Sono molti i casi avvenuti a riguardo, ad esempio a Lecce, dove dei bulli hanno pulito la lavagna con la maglietta di un 17enne e minacciato quest’ultimo con una sedia; oppure a Padova dove un tredicenne è stato pestato nei bagni da ben 15 suoi coetanei; a Ferrara un bambino di 11 anni ha “avvertito” un suo coetaneo di religione ebraica che «Da grandi riapriremo Auschwitz e vi ficcheremo nei forni»; o, ancora, la terribile storia di Michele Ruffino, 17enne della provincia di Torino che si è suicidato buttandosi da un ponte a causa dei continui atti di bullismo subiti.
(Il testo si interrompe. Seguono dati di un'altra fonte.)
(** * LifeStory API: seasons, episodes and their two consistency rules

    A shallow embedding of [main.py] (the FastAPI handlers) and of the
    models of [schemas.py], with the theorems that settle the properties
    stated about them.

    Layout: Part I holds every definition (strings, ObjectId, the pydantic
    models, the document store, the handlers); Part II holds the lemmas and
    the theorems of the stated properties; Part III holds further
    properties of the handlers. *)

From Stdlib Require Import String Ascii.
From Stdlib Require Strings.Byte.
From Stdlib Require Import List Bool Arith ZArith NArith Lia Eqdep_dec.
Import ListNotations.

Set Implicit Arguments.

(* ################################################################# *)
(** * Part I: definitions *)

(* ================================================================= *)
(** ** Python strings *)

(** A Python [str] is a sequence of Unicode code points; [len] and slicing
    count code points, which matters for the [str(e)[:60]] of the
    diagnostic handler, whose literals are not ASCII. *)
Definition str := list N.

(** An ASCII literal of the source, as a [str]. *)
Definition lit (s : string) : str :=
  map N_of_ascii (list_ascii_of_string s).

Definition str_eqb (a b : str) : bool :=
  if list_eq_dec N.eq_dec a b then true else false.

(** [s[:n]]: the slice of the first [n] code points. *)
Definition slice_to (n : nat) (s : str) : str := firstn n s.

(* ================================================================= *)
(** ** bson.ObjectId *)

(** [bson] is a third-party package: it is modelled by what it does.
    [ObjectId(s)] takes a [str] of exactly 24 characters and keeps
    [bytes.fromhex(s)], raising [InvalidId] when the length is another or
    [fromhex] fails; [str(oid)] is the lower-case hexadecimal form of the
    bytes.  An identifier the store generates holds 12 bytes. *)

Definition byte := Byte.byte.

Definition hexval (c : N) : option N :=
  (if (48 <=? c) && (c <=? 57) then Some (c - 48)
   else if (97 <=? c) && (c <=? 102) then Some (c - 87)
   else if (65 <=? c) && (c <=? 70) then Some (c - 55)
   else None)%N.

Definition hexdigit (n : N) : N :=
  (if n <? 10 then 48 + n else 87 + n)%N.

(** ASCII whitespace: the blank and the characters 9 to 13. *)
Definition isspace (c : N) : bool :=
  ((c =? 32) || ((9 <=? c) && (c <=? 13)))%N.

(** [bytes.fromhex]: pairs of hexadecimal digits, of either case; ASCII
    whitespace is skipped before a pair and at the end, not inside a
    pair; [None] stands for [ValueError]. *)
Fixpoint fromhex (s : str) : option (list byte) :=
  match s with
  | [] => Some []
  | c :: rest =>
      if isspace c then fromhex rest
      else
        match rest with
        | [] => None
        | lo :: rest' =>
            match hexval c, hexval lo, fromhex rest' with
            | Some h, Some l, Some bs =>
                match Byte.of_N (16 * h + l)%N with
                | Some b => Some (b :: bs)
                | None => None
                end
            | _, _, _ => None
            end
        end
  end.

(** [binascii.hexlify(..).decode()]. *)
Definition hexlify (bs : list byte) : str :=
  flat_map (fun b => [hexdigit (Byte.to_N b / 16)%N; hexdigit (Byte.to_N b mod 16)%N]) bs.

Record ObjectId := mkObjectId {
  binary : list byte;
  binary_len : (length binary =? 12)%nat = true
}.

(** [ObjectId(oid)] for a [str] argument: the bytes the new object holds,
    [None] standing for [InvalidId].  They are fewer than 12 when the 24
    characters held whitespace. *)
Definition ObjectId_new (oid : str) : option (list byte) :=
  if (length oid =? 24)%nat then fromhex oid else None.

(** [ObjectId(oid)] when it is an identifier of 12 bytes, as those of the
    store are. *)
Definition ObjectId_init (oid : str) : option ObjectId :=
  match ObjectId_new oid with
  | Some bs =>
      match bool_dec (length bs =? 12)%nat true with
      | left H => Some (mkObjectId bs H)
      | right _ => None
      end
  | None => None
  end.

(** [str(oid)]. *)
Definition ObjectId_str (o : ObjectId) : str := hexlify (binary o).

Definition byte_list_eqb (a b : list byte) : bool :=
  if list_eq_dec Byte.byte_eq_dec a b then true else false.

(** [==] on ObjectIds compares the 12 bytes. *)
Definition oid_eqb (a b : ObjectId) : bool := byte_list_eqb (binary a) (binary b).

(* ================================================================= *)
(** ** The pydantic models of [main.py] and [schemas.py] *)

(** [datetime.date]. *)
Record datetime_date := mkDate { year : Z; month : Z; day : Z }.

(** One key of a JSON request body, as pydantic's type-level parsing sees
    it: absent, present but not readable at the declared type, or read as
    a value of that type.  For an [Optional] field the JSON [null] is the
    value [None]. *)
Inductive Parsed (A : Type) : Type :=
| Missing
| Unparsable
| Value (a : A).
Arguments Missing {A}.
Arguments Unparsable {A}.
Arguments Value {A} a.

Inductive ErrorKind := missing | wrong_type | greater_than_equal | less_than_equal.

(** The field-level detail of a validation error. *)
Record FieldError := mkFieldError { loc : string; kind : ErrorKind }.

(** [Field(...)]: a required field. *)
Definition field_required {A} (name : string) (p : Parsed A) : FieldError + A :=
  match p with
  | Missing => inl (mkFieldError name missing)
  | Unparsable => inl (mkFieldError name wrong_type)
  | Value a => inr a
  end.

(** [Field(d)] and [Field(default_factory=...)]: a field with a default. *)
Definition field_default {A} (name : string) (d : A) (p : Parsed A) : FieldError + A :=
  match p with
  | Missing => inr d
  | Unparsable => inl (mkFieldError name wrong_type)
  | Value a => inr a
  end.

Definition errors_of {A} (r : FieldError + A) : list FieldError :=
  match r with inl e => [e] | inr _ => [] end.

(** [SeasonIn] of [main.py] (the same fields as [Season] of [schemas.py]). *)
Module SeasonIn.
Record t := mk {
  title : str;
  description : option str;
  start_date : option datetime_date;
  end_date : option datetime_date;
  is_active : bool
}.

Definition set_is_active (b : bool) (m : t) : t :=
  mk (title m) (description m) (start_date m) (end_date m) b.
End SeasonIn.

(** The JSON body sent for a [SeasonIn]. *)
Module SeasonBody.
Record t := mk {
  title : Parsed str;
  description : Parsed (option str);
  start_date : Parsed (option datetime_date);
  end_date : Parsed (option datetime_date);
  is_active : Parsed bool
}.
End SeasonBody.

(** [SeasonIn.model_validate]: every field error is collected. *)
Definition validate_SeasonIn (b : SeasonBody.t) : list FieldError + SeasonIn.t :=
  let title := field_required "title" (SeasonBody.title b) in
  let description := field_default "description" None (SeasonBody.description b) in
  let start_date := field_default "start_date" None (SeasonBody.start_date b) in
  let end_date := field_default "end_date" None (SeasonBody.end_date b) in
  let is_active := field_default "is_active" true (SeasonBody.is_active b) in
  match title, description, start_date, end_date, is_active with
  | inr t, inr d, inr s, inr e, inr a => inr (SeasonIn.mk t d s e a)
  | _, _, _, _, _ =>
      inl (errors_of title ++ errors_of description ++ errors_of start_date
           ++ errors_of end_date ++ errors_of is_active)
  end.
(** The destructor of a guard returns or leaves defined behaviour; it
    neither throws nor waits. *)
Lemma lock_release_returns_or_undefined (rel : addr -> M World unit) l w :
  (forall a w0, (exists w1, rel a w0 = Ret tt w1) \/ rel a w0 = Undefined) ->
  (exists l' w', std.lock_release rel l w = Ret l' w') \/
  std.lock_release rel l w = Undefined.
Proof.
  intros Hrel. unfold std.lock_release.
  destruct (std.owns l); [|left; now eexists _, _].
  destruct (std.pm l) as [a|]; [|left; now eexists _, _].
  unfold bind. destruct (Hrel a w) as [[w1 ->]| ->]; [left; now eexists _, _|now right].
Qed.

Lemma dtor_returns_or_undefined g w :
  (exists g' w', UnifiedLockGuard.dtor g w = Ret g' w') \/
  UnifiedLockGuard.dtor g w = Undefined.
Proof.
  assert (Hmutex : forall a w0,
    (exists w1, std.mutex.unlock a w0 = Ret tt w1) \/ std.mutex.unlock a w0 = Undefined).
  { intros a w0. unfold std.mutex.unlock.
    destruct (mutexes w0 !! a) as [[|]|]; [left; now eexists|now right|now right]. }
  assert (Hshared : forall a w0,
    (exists w1, std.shared_mutex.unlock a w0 = Ret tt w1) \/
    std.shared_mutex.unlock a w0 = Undefined).
  { intros a w0. unfold std.shared_mutex.unlock.
    destruct (shared_mutexes w0 !! a) as [st|]; [|now right].
    destruct (writer st); [left; now eexists|now right]. }
  assert (Hbody : exists c : M World unit,
    UnifiedLockGuard.dtor g =
      (c ;;
       let* rw := std.unique_lock_shared_mutex.dtor (UnifiedLockGuard.rw_lock_ g) in
       let* mx := std.unique_lock_mutex.dtor (UnifiedLockGuard.mutex_lock_ g) in
       ret (UnifiedLockGuard.Guard (UnifiedLockGuard.spinlock_ g)
              (UnifiedLockGuard.lock_type_ g) mx rw)) /\
    forall w0, (exists w1, c w0 = Ret tt w1) \/ c w0 = Undefined).
  { eexists. split; [reflexivity|]. intros w0.
    destruct (UnifiedLockGuard.lock_type_ g =? 1); [|left; now eexists].
    destruct (UnifiedLockGuard.spinlock_ g) as [p|]; [|left; now eexists].
    unfold SpinLock.unlock, SpinLock.clear.
    destruct (spinlocks w0 !! p); [left; now eexists|now right]. }
  destruct Hbody as (c & -> & Hc).
  unfold bind, std.unique_lock_shared_mutex.dtor, std.unique_lock_mutex.dtor,
    std.lock_dtor.
  destruct (Hc w) as [[w1 E1]|E1]; rewrite E1; [|now right].
  destruct (lock_release_returns_or_undefined std.shared_mutex.unlock
              (UnifiedLockGuard.rw_lock_ g) w1 Hshared) as [(rw & w2 & E2)|E2];
    rewrite E2; [|now right].
  destruct (lock_release_returns_or_undefined std.mutex.unlock
              (UnifiedLockGuard.mutex_lock_ g) w2 Hmutex) as [(mx & w3 & E3)|E3];
    rewrite E3; [|now right].
  left. now eexists _, _.
Qed.

(** Move assignment into another guard has no defined result: its
    first statement destroys the destination, and the next uses it. *)
Lemma move_assign_undefined this other w :
  UnifiedLockGuard.move_assign this other w = Undefined.
Proof.
  unfold UnifiedLockGuard.move_assign, bind.
  now destruct (dtor_returns_or_undefined this w) as [(g' & w' & ->)| ->].
Qed.

(** An empty well-formed guard is destroyed without effect. *)
Lemma dtor_empty g w :
  well_formed g = true -> payload g = [] ->
  UnifiedLockGuard.dtor g w = Ret g w.
Proof.
  intros Hwf Hp. rewrite (dtor_spec g w Hwf) by (rewrite Hp; constructor).
  rewrite Hp. cbn. f_equal. unfold destroyed.
  assert (Hmx : std.owns (UnifiedLockGuard.mutex_lock_ g) = false /\
                std.owns (UnifiedLockGuard.rw_lock_ g) = false).
  { unfold payload, lock_payload in Hp.
    destruct (well_formed_cases g Hwf) as
      [(Et & Esp & Hmo & Hro)|[(Et & [a Esp] & Hmo & Hro)|[(Et & Esp & Hmo & Hro)|(Et & Esp & Hmo & Hro)]]];
      try (split; assumption).
    - split; [|assumption]. unfold lock_ok in Hmo. rewrite Hro in Hp.
      destruct (std.owns (UnifiedLockGuard.mutex_lock_ g)); [|reflexivity].
      destruct (std.pm (UnifiedLockGuard.mutex_lock_ g)); [|discriminate].
      apply app_eq_nil in Hp as [_ Hp]. discriminate.
    - split; [assumption|]. unfold lock_ok in Hro.
      destruct (std.owns (UnifiedLockGuard.rw_lock_ g)); [|reflexivity].
      destruct (std.pm (UnifiedLockGuard.rw_lock_ g)); [|discriminate].
      apply app_eq_nil in Hp as [_ Hp]. discriminate. }
  destruct Hmx as [Hmx Hrw].
  rewrite (disowned_not_owning _ Hmx), (disowned_not_owning _ Hrw). now destruct g.
Qed.
(** * Image upload / caption / view service (main.py)

    A shallow embedding of the Flask application in [main.py]: the three
    route handlers [index], [upload] and [view_image], the gateway helpers
    around Google Cloud Storage and Gemini, and process initialisation.

    The handlers are sequences of calls into external services.  The
    embedding makes the services explicit:
    - the world ([World]) holds the bucket objects, the local files, the
      paths at which something other than a file of the process exists,
      the process environment, the log and the trace of external calls;
    - the environment ([Env]) is a strategy that decides, from the history
      of external calls, whether the next call fails and what it returns;
    - Python exceptions are the [Raise] outcome of a state-and-exception
      monad whose state survives a raise, as in Python. *)

From Stdlib Require Import ZArith Ascii String List Bool Lia.
From stdpp Require Import base option gmap strings.
Import ListNotations.

Local Open Scope string_scope.

(* ===================================================================== *)
(** ** Python built-ins used by the program *)
(* ===================================================================== *)

Module Py.

(** Truthiness of an optional string ([None] and the empty string are
    falsy): what [not bucket_name] and [not filename] test. *)
Definition truthy (o : option string) : bool :=
  match o with
  | None => false
  | Some EmptyString => false
  | Some (String _ _) => true
  end.

(** [s.startswith(p)] and [s.endswith(p)]. *)
Definition startswith (s p : string) : bool := String.prefix p s.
Non solo, perchè oltre al danno, c’è anche la beffa: secondo la madre del giovane, durante il funerale, uno dei bulli avrebbe detto guardando l’epigrafe: «Dal vivo eri ancora più brutto e inutile». Parole agghiaccianti e che dovrebbero far riflettere.
C’è ancora tanta strada da fare nelle scuole
La scuola italiana, partendo dal MIUR e arrivando fino ai presidi e agli educatori, non può e non deve più sottovalutare il problema attuando solo qualche accorgimento a valle, ossia applicando ai bulli delle note disciplinari e delle sospensioni una tantum; essa deve iniziare a concentrarsi sul nocciolo della questione, modificando il suo piano formativo, insegnando ai propri alunni il rispetto dei soggetti più deboli, sia caratterialmente, ma anche coloro appartenenti a minoranze, come i giovani LGBT+ (ritenuta la categoria più a rischio dagli stessi studenti) o i diversamente abili.
I ragazzi vittime di bullismo dovrebbero sempre parlare con i propri tutori e insegnanti circa la situazione di pericolo che stanno vivendo, senza provar vergogna o imbarazzo, altrimenti starebbero solo assecondando gli stessi bulli: questi ultimi, infatti, sono i primi ad avere dei disagi derivanti, ad esempio, da una situazione familiare complicata.
Si dovrebbe implementare l’attività di supporto psicologico anche per questi ultimi, in modo da bloccare sul nascere qualsiasi atto contrario alla buona convivenza con i propri coetanei. Bisognerebbe creare un vincolo d’ascolto e di supporto tra istituzioni, scuola, studenti e genitori.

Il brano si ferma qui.